Exploiting genomics, genetics and chemistry to combat antibiotic resistance

Key Points

  • The prevalence and spread of antibiotic resistance is an increasingly serious problem that hampers the effective treatment of infectious diseases.

  • Resistance to antibiotics is caused, in part, by the genetics of bacteria. Large population sizes mean that many resistance mutations pre-exist, and the ability to transfer genetic material between species facilitates the spread of resistance.

  • A second cause of antibiotic resistance is the overuse, misuse and suboptimal use of antibiotics, which result in selection for the emergence and spread of resistant strains.

  • As part of a strategy to combat antibiotic-resistance problems in medicine there is an urgent need to discover and develop new antibiotics against which there is no pre-existing resistance.

  • Bacterial genomics is providing information to identify potential new targets for antibiotic screening programmes. Molecular genetics techniques are being applied to validate potential antibiotic targets.

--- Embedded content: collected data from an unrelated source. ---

Lemma main_is_run_trace_witness :
  main (Z.to_nat 50001) example_env ["gol"; "3"; "4"; "0"]%string =
    Some ([Malloc (u64 (u64 (3 * (4 + 1) * 3) * 2));
           Malloc (buffer_area 3 4); Malloc (buffer_area 3 4)]
          ++ run_trace (Z.to_nat 50000) example_env
               {| tokens := color_tokens_4bit; height := 3; width := 4; max_fps := 0 |}
               0
               (first_grid example_env
                  {| tokens := color_tokens_4bit; height := 3; width := 4; max_fps := 0 |})
               (first_grid example_env
                  {| tokens := color_tokens_4bit; height := 3; width := 4; max_fps := 0 |}),
          0).
Proof.
  apply (main_is_run_trace (Z.to_nat 50001) example_env ["gol"; "3"; "4"; "0"]%string
           {| tokens := color_tokens_4bit; height := 3; width := 4; max_fps := 0 |});
    [vm_compute; reflexivity | reflexivity | lia].
Defined.

Lemma frames_cons_frame db g tr :
  frames (Stdout_clear :: Stdout_draw_buffer db :: Stdout_reset_font
          :: Stdout_gen g :: tr) = (db, g) :: frames tr.
Proof. reflexivity. Qed.

Lemma frames_allocs a b c tr : frames ([Malloc a; Malloc b; Malloc c] ++ tr) = frames tr.
Proof. reflexivity. Qed.
(** * Smart-Campus study assistant: the share-code feature and the quiz widget

    A shallow embedding of the client code of the repository
    (`src/pages/Workspace.js`, `src/utils/storage.js`, `src/api/api.js`,
    `src/context/AuthContext.js`, `src/App.js`) and of the share-code
    service the specification describes.

    Conventions of the embedding.
    - A JavaScript string is a [string], a sequence of characters with
      codes below 256, read as ASCII text: `toUpperCase` maps `a`..`z` to
      `A`..`Z` and leaves every other character as it is, and `trim`
      removes the white-space characters among them.  Text with characters
      whose Unicode upper case is made of ASCII letters (the sharp s, the
      ligatures) is outside the model.
    - A JavaScript number that counts is a [Z]; where the source divides
      and multiplies in doubles the exact result is taken in [Q] and passed
      through an explicit rounding function.
    - `null`/`undefined` is [None]; a missing field of an object is [None].
    - A handler that awaits the backend takes the backend's reply as an
      argument and returns the new component state together with the list
      of effects it performed (alerts and requests), in order.
    - React state is threaded explicitly.  In [Workspace], [AuthContext]
      and [App] a handler runs to its end on the state of the latest
      render; [AppAsync] has [fetchDocuments] in its two halves, with the
      events that can arrive between them.
    - [Storage] is `localStorage` with every access succeeding; [Browser]
      is `localStorage` with accesses that can throw, and [AuthProvider]
      is the session provider on it.
    - [QuizItem] is the component under one `q`; [MountedItem] is one
      mount of it, through the renders in which the parent passes another
      `q`. *)

From Stdlib Require Import ZArith QArith Qround Lia Bool Ascii String.
From stdpp Require Import base strings list gmap.

Local Open Scope string_scope.

(* ===================================================================== *)
(** ** JavaScript string primitives used by the client                    *)
(* ===================================================================== *)

Module Js.

(** Truthiness of a string: only the empty string is falsy. *)
Definition truthy (s : string) : bool :=
  match s with EmptyString => false | String _ _ => true end.

(** Truthiness of a possibly absent string (`null`, `undefined`, `""`
    are falsy). *)
Definition truthy_opt (o : option string) : bool :=
  match o with Some s => truthy s | None => false end.

(** `a || b` on strings. *)
Definition or_else (a b : string) : string := if truthy a then a else b.

(** `a || b` where `a` may be absent. *)
Definition opt_or_else (a : option string) (b : string) : string :=
  match a with Some s => or_else s b | None => b end.

(** White space removed by `String.prototype.trim`, among the
    characters below 256: TAB, LF, VT, FF, CR, SPACE and NBSP. *)
Definition isWhiteSpace (c : ascii) : bool :=
  let n := nat_of_ascii c in
  (((9 <=? n) && (n <=? 13)) || (n =? 32) || (n =? 160))%nat.

Fixpoint trimStart (s : string) : string :=
  match s with
  | EmptyString => EmptyString
  | String c r => if isWhiteSpace c then trimStart r else s
  end.

Fixpoint trimEnd (s : string) : string :=
  match s with
  | EmptyString => EmptyString
  | String c r =>
      match trimEnd r with
      | EmptyString => if isWhiteSpace c then EmptyString else String c EmptyString
      | r' => String c r'
      end
  end.

Definition trim (s : string) : string := trimEnd (trimStart s).

Definition isLower (c : ascii) : bool :=
  let n := nat_of_ascii c in ((97 <=? n) && (n <=? 122))%nat.

(** The character class `[A-Z]`. *)
Definition isAZ (c : ascii) : bool :=
  let n := nat_of_ascii c in ((65 <=? n) && (n <=? 90))%nat.

(** The character class `[0-9]`. *)
Definition isDigit (c : ascii) : bool :=
  let n := nat_of_ascii c in ((48 <=? n) && (n <=? 57))%nat.

(** `toUpperCase` on ASCII text: `a`..`z` go to `A`..`Z`.  On a string
    with a character above 127 it is not JavaScript's function (which
    maps code 223 to the two letters "SS"). *)
Definition toUpperCaseChar (c : ascii) : ascii :=
  if isLower c then ascii_of_nat (nat_of_ascii c - 32) else c.

Fixpoint toUpperCase (s : string) : string :=
  match s with
  | EmptyString => EmptyString
  | String c r => String (toUpperCaseChar c) (toUpperCase r)
  end.

(** `s.replace(/[^CLASS]/g, "")`: every character outside the class is
    replaced by the empty string. *)
Fixpoint replace_outside (class : ascii -> bool) (s : string) : string :=
  match s with
  | EmptyString => EmptyString
  | String c r =>
      if class c then String c (replace_outside class r)
      else replace_outside class r
  end.

(** `s.charAt(i)`: the one-character string at index [i], or `""` when
    [i] is out of range. *)
Fixpoint charAt (s : string) (i : nat) : string :=
  match s, i with
  | EmptyString, _ => EmptyString
  | String c _, O => String c EmptyString
  | String _ r, S j => charAt r j
  end.

(** `String.fromCharCode(n)` for one code below 256. *)
Definition fromCharCode (n : nat) : string :=
  String (ascii_of_nat n) EmptyString.

(** `s.length`. *)
Definition length (s : string) : nat := String.length s.

End Js.

(* ===================================================================== *)
(** ** Workspace.js: the answer-normalization helper                      *)
(* ===================================================================== *)

(** [function normalizeLetter(str)]:
    [String(str || "").trim().toUpperCase().replace(/[^A-Z]/g, "").charAt(0)] *)
Definition normalizeLetter (str : string) : string :=
  Js.charAt
    (Js.replace_outside Js.isAZ
       (Js.toUpperCase (Js.trim (Js.or_else str ""))))
    0.

(* ===================================================================== *)
(** ** Workspace.js: the QuizItem component                               *)
(* ===================================================================== *)

(** A question object of a quiz, as the widget reads it. *)
Record QuizQuestion := {
  q_question    : string;
  q_options     : list string;
  q_answer      : string;
  q_explanation : option string
}.

Module QuizItem.

(** The component's own state: `const [selected, setSelected] =
    useState(null)`, together with the calls made to the `onAnswered`
    prop so far (oldest first). *)
Record state := {
  selected : option string;
  answered_calls : list bool
}.

Definition init : state := {| selected := None; answered_calls := [] |}.

(** [const isCorrect = (opt) => normalizeLetter(opt) === normalizeLetter(q.answer)] *)
Definition isCorrect (q : QuizQuestion) (opt : string) : bool :=
  bool_decide (normalizeLetter opt = normalizeLetter (q_answer q)).

(** [const optionLabel = (i) => String.fromCharCode(65 + i)] *)
Definition optionLabel (i : nat) : string := Js.fromCharCode (65 + i).

(** [handleClick(opt)]: [if (selected) return; setSelected(opt);
    const correct = isCorrect(opt); onAnswered(correct)].
    The component is always mounted with a function for `onAnswered`. *)
Definition handleClick (q : QuizQuestion) (st : state) (opt : string) : state :=
  if Js.truthy_opt (selected st) then st
  else {| selected := Some opt;
          answered_calls := (answered_calls st ++ [isCorrect q opt])%list |}.

(** A sequence of clicks on option buttons within one mount of the item
    and under one `q`, each handled on the state left by the previous
    one. *)
Definition clicks (q : QuizQuestion) (st : state) (opts : list string) : state :=
  fold_left (handleClick q) opts st.

(** The options the widget marks as correct once an answer is locked
    (`getOptionStyle` paints them green): their indices. *)
Fixpoint correct_indices_from (q : QuizQuestion) (i : nat) (opts : list string)
  : list nat :=
  match opts with
  | [] => []
  | o :: r =>
      if isCorrect q o then i :: correct_indices_from q (S i) r
      else correct_indices_from q (S i) r
  end.

Definition correct_indices (q : QuizQuestion) : list nat :=
  correct_indices_from q 0 (q_options q).

End QuizItem.

(* ===================================================================== *)
(** ** api.js: what the client sends and what it gets back                *)
(* ===================================================================== *)

(** The `content` object of a share entry, as the client writes and reads
    it: an object with some of these fields. *)
Record ShareContent := {
  c_question  : option string;
  c_answer    : option string;
  c_focus     : option string;
  c_summary   : option string;
  c_mark_type : option string;
  c_quiz      : option (list QuizQuestion)
}.

Definition no_content : ShareContent :=
  {| c_question := None; c_answer := None; c_focus := None;
     c_summary := None; c_mark_type := None; c_quiz := None |}.

Module Api.

(** The JSON object a route answers with; [None] is a field that is
    missing (or, for `quiz`, not an array). *)
Record data := {
  status    : option string;
  detail    : option string;
  message   : option string;
  answer    : option string;
  summary   : option string;
  mark_type : option string;
  quiz      : option (list QuizQuestion);
  code      : option string;
  type      : option string;
  content   : option ShareContent
}.

(** [request] either throws an [Error] (no connection, or a status that
    is not 2xx) or returns the parsed body. *)
Inductive reply :=
| Threw (msg : string)
| Returned (d : data).

(** What the component does to the outside, in order. *)
Inductive effect :=
| Alert (msg : string)
| ConsoleError
| PostAsk (doc_id question : string)
| PostSummarize (doc_id : string) (focus : option string) (mark_type : string)
| PostQuiz (doc_id : string)
| ShareCreate (type : string) (content : ShareContent)   (* api.shareCreate *)
| ShareGet (code : string).                              (* api.shareGet *)

(** [data.detail || data.message || fallback] *)
Definition error_text (d : data) (fallback : string) : string :=
  Js.opt_or_else (detail d) (Js.opt_or_else (message d) fallback).

Definition status_ok (d : data) : bool :=
  match status d with Some s => String.eqb s "ok" | None => false end.

End Api.

(* ===================================================================== *)
(** ** Workspace.js: the Workspace component                              *)
(* ===================================================================== *)

Module Workspace.
Import Api.

(** `quizStats`: two counters. *)
Record QuizStats := { answered : Z; correct : Z }.

(** The `useState` cells of the component, grouped as the source groups
    them, and the `selectedDocId` prop of the current render.  The
    `...Loading` flags are true only while a request is pending and are
    left out, as are `quizCount` and the props used for display only. *)
Record state := {
  selectedDocId       : option string;
  activeTab           : string;
  (* ASK AI STATE *)
  question            : string;
  answer              : option string;
  (* SUMMARY STATE *)
  summaryFocus        : string;
  summary             : option string;
  markType            : string;
  summaryMarkTypeUsed : option string;
  (* QUIZ STATE *)
  quiz                : list QuizQuestion;
  quizStats           : QuizStats;
  (* SHARE CREATE STATE *)
  shareCreatedCode    : string;
  shareCreatedType    : string;
  shareCreateError    : string;
  (* SHARE LOAD STATE *)
  shareCodeInput      : string;
  shareCodeError      : string;
  loadedShareInfo     : option (string * string)
}.

Definition zero_stats : QuizStats := {| answered := 0; correct := 0 |}.

(** The first render, for a given document selection. *)
Definition init (doc : option string) : state :=
  {| selectedDocId := doc; activeTab := "qa";
     question := ""; answer := Some "";
     summaryFocus := ""; summary := Some ""; markType := "2";
     summaryMarkTypeUsed := None;
     quiz := []; quizStats := zero_stats;
     shareCreatedCode := ""; shareCreatedType := ""; shareCreateError := "";
     shareCodeInput := ""; shareCodeError := ""; loadedShareInfo := None |}.

(** *** Setters: one per group of cells a handler writes together *)

Definition set_doc (d : option string) (w : state) : state :=
  {| selectedDocId := d; activeTab := activeTab w;
     question := question w; answer := answer w;
     summaryFocus := summaryFocus w; summary := summary w;
     markType := markType w; summaryMarkTypeUsed := summaryMarkTypeUsed w;
     quiz := quiz w; quizStats := quizStats w;
     shareCreatedCode := shareCreatedCode w;
     shareCreatedType := shareCreatedType w;
     shareCreateError := shareCreateError w;
     shareCodeInput := shareCodeInput w; shareCodeError := shareCodeError w;
     loadedShareInfo := loadedShareInfo w |}.

Definition set_tab (t : string) (w : state) : state :=
  {| selectedDocId := selectedDocId w; activeTab := t;
     question := question w; answer := answer w;
     summaryFocus := summaryFocus w; summary := summary w;
     markType := markType w; summaryMarkTypeUsed := summaryMarkTypeUsed w;
     quiz := quiz w; quizStats := quizStats w;
     shareCreatedCode := shareCreatedCode w;
     shareCreatedType := shareCreatedType w;
     shareCreateError := shareCreateError w;
     shareCodeInput := shareCodeInput w; shareCodeError := shareCodeError w;
     loadedShareInfo := loadedShareInfo w |}.

Definition set_ask (q : string) (a : option string) (w : state) : state :=
  {| selectedDocId := selectedDocId w; activeTab := activeTab w;
     question := q; answer := a;
     summaryFocus := summaryFocus w; summary := summary w;
     markType := markType w; summaryMarkTypeUsed := summaryMarkTypeUsed w;
     quiz := quiz w; quizStats := quizStats w;
     shareCreatedCode := shareCreatedCode w;
     shareCreatedType := shareCreatedType w;
     shareCreateError := shareCreateError w;
     shareCodeInput := shareCodeInput w; shareCodeError := shareCodeError w;
     loadedShareInfo := loadedShareInfo w |}.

  • Combinatorial chemistry, combinatorial biology and structural biology are being used to create and to optimize lead compounds for antibiotic development. Combinatorial chemistry is also being used to generate effective analogues of existing antibiotics the usefulness of which is being threatened by increasing resistance.

  • Alternative strategies to the development of new antibiotics are being pursued in parallel. These include the development of inhibitors of resistance mechanisms, optimizing antibiotic usage, developing effective vaccines and exploring the usefulness of bacteriophage therapy.

Abstract

To address the worsening problem of antibiotic-resistant bacteria there is an urgent need to develop new antibiotics. Comparative genomics and molecular genetics are being applied to produce lists of essential new targets for compound screening programmes. Combinatorial chemistry and structural biology are being applied to rapidly explore and optimize the interactions between lead compounds and their biological targets. Several compounds that have been identified from target-based screens are now in development, but technical and economic constraints might result in a trickle, rather than a flood, of new antibiotics onto the market in the near future.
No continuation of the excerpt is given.